Mitophagy is a highly conserved selective autophagy process by which damaged mitochondria are degraded and replenish the cell to support mitochondrial homeostasis [12, 19]. Here, our results revealed that mitophagy was decreased in the cardiac tissues of obese mice. The mitophagy indicator Mito-Keima, under bafilomycin A1 treatment, directly indicated that mitophagy flux was impaired according to multiple parameters in the heart tissues of the obese mice. Our present data, together with the findings of a recent study [9], confirmed that impaired mitophagy was a hallmark of obesity-induced MC that could be attributable to the diminished efficiency of degradation and/or increased production of autophagosomes. However, the precise efficiency of digestion and the single determinant that is most important need more comprehensive investigation. Using immunoblotting of mito-LC3II and P62 in the mitochondrial fraction, MitoTracker and GFP-LC3 colocalization, and Mito-Keima staining, we detected that UA promoted mitophagy activation and mitophagy flux both in vivo and in vitro. Consistent with our findings, the effect of UA on mitophagy has been confirmed in multiple tissues, including skeletal muscle and adipocytes, by different groups [22, 24], which have also demonstrated that UA activates the Parkin mitophagy pathway. We cannot conclude whether UA targets Parkin directly or induces Parkin recruitment to damaged mitochondria via an indirect mechanism. Further investigation of the molecular mechanism by which UA regulates Parkin is warranted in the future.

Furthermore, we demonstrated that UA alleviated multiple mitochondrial defects in cardiomyocytes upon PA challenge, including overt mitochondrial oxidative stress, reduced mitochondrial respiratory capacity and MMP collapse. These effects might be attributable to UA-mediated activation of mitophagy, as revealed by the evidence that mitophagy activation contributed to the mitochondria-protective effect of UA. In turn, the improved mitochondrial quality could have helped alleviate the mitophagy impairment.

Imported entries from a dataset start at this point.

(* ===== verification/RwLock.v ===== *)
(** The x86 spin locks, seen by several processors:
    [arch/x86/include/asm/spinlock.h] and the slow paths of
    [arch/x86/lib/rwlock_64.S].

    A machine state is the lock word and the program point of each processor.
    Every locked instruction, and every plain load of the word, is one step,
    so the steps of the processors interleave freely between any two of them.
    [KState] uses the uncontended case of the reader-writer lock; the lemmas at
    the end of its section show that a successful acquire there is a step of
    this machine. *)
From S2P Require Import Prelude ListHead KState.

(** ** Counting processors *)

Definition total {A} (f : A -> Z) (l : list A) : Z := foldr (fun x n => f x + n) 0 l.

Lemma total_insert {A} (f : A -> Z) l i x y :
  l !! i = Some x -> total f (<[i := y]> l) = total f l - f x + f y.
Proof.
  revert i. induction l as [|z l IH]; intros [|i] Hi; simplify_eq/=; [lia|].
  rewrite (IH _ Hi). lia.
Qed.

Lemma total_bound {A} (f : A -> Z) l :
  (forall x, 0 <= f x <= 1) -> 0 <= total f l <= Z.of_nat (length l).
Proof. intros Hf. induction l as [|x l IH]; simpl; [lia|]. specialize (Hf x). lia. Qed.

Lemma total_le {A} (f g : A -> Z) l : (forall x, f x <= g x) -> total f l <= total g l.
Proof. intros Hf. induction l as [|x l IH]; simpl; [lia|]. specialize (Hf x). lia. Qed.

Lemma total_add {A} (f g : A -> Z) l : total f l + total g l = total (fun x => f x + g x) l.
Proof. induction l as [|x l IH]; simpl; lia. Qed.

Lemma total_nonneg {A} (f : A -> Z) l : (forall x, 0 <= f x) -> 0 <= total f l.
Proof. intros Hf. induction l as [|x l IH]; simpl; [lia|]. specialize (Hf x). lia. Qed.

Lemma total_one {A} (f : A -> Z) l i x : (forall x, 0 <= f x) -> l !! i = Some x -> f x <= total f l.
Proof.
  intros Hf. revert i. induction l as [|y l IH]; intros [|i] Hi; simplify_eq/=.
  - pose proof (total_nonneg f l Hf). lia.
  - specialize (IH _ Hi). specialize (Hf y). lia.
Qed.

(** Two different places that count. *)
Lemma total_two {A} (f : A -> Z) l i j x y :
  (forall x, 0 <= f x) -> l !! i = Some x -> l !! j = Some y -> i <> j -> f x + f y <= total f l.
Proof.
  intros Hf. revert i j. induction l as [|z l IH]; intros [|i] [|j] Hi Hj Hne; simplify_eq/=.
  - pose proof (total_one f l _ _ Hf Hj). lia.
  - pose proof (total_one f l _ _ Hf Hi). lia.
  - specialize (IH i j Hi Hj ltac:(congruence)). specialize (Hf z). lia.
Qed.

(** ** The reader-writer lock *)

Module Rw.

(** The sign flag of a 32-bit result. *)
Definition sign (w : Z) : bool := Z.testbit w 31.

(** Program points: outside; after a failed subtraction in the fast path, the
    slow path or a trylock; in the loop of the slow path; about to try again;
    inside the critical section. *)
Inductive pc : Type :=
  | Idle
  | RFail | RSpin | RRetry | RTryFail | RHold
  | WFail | WSpin | WRetry | WTryFail | WHold.

Inductive op : Type := ReadLock | WriteLock | ReadTrylock | WriteTrylock | Continue | Unlock.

In summary, our present study suggests that UA treatment protects against diastolic dysfunction and cardiac remodelling, as well as mitochondrial defects, in the hearts of mice fed on HFD. The protective effects of UA are at least partially dependent on mitophagy activation. Thus, treatment to promote mitophagy may be a promising strategy to combat cardiac complications in obese patients.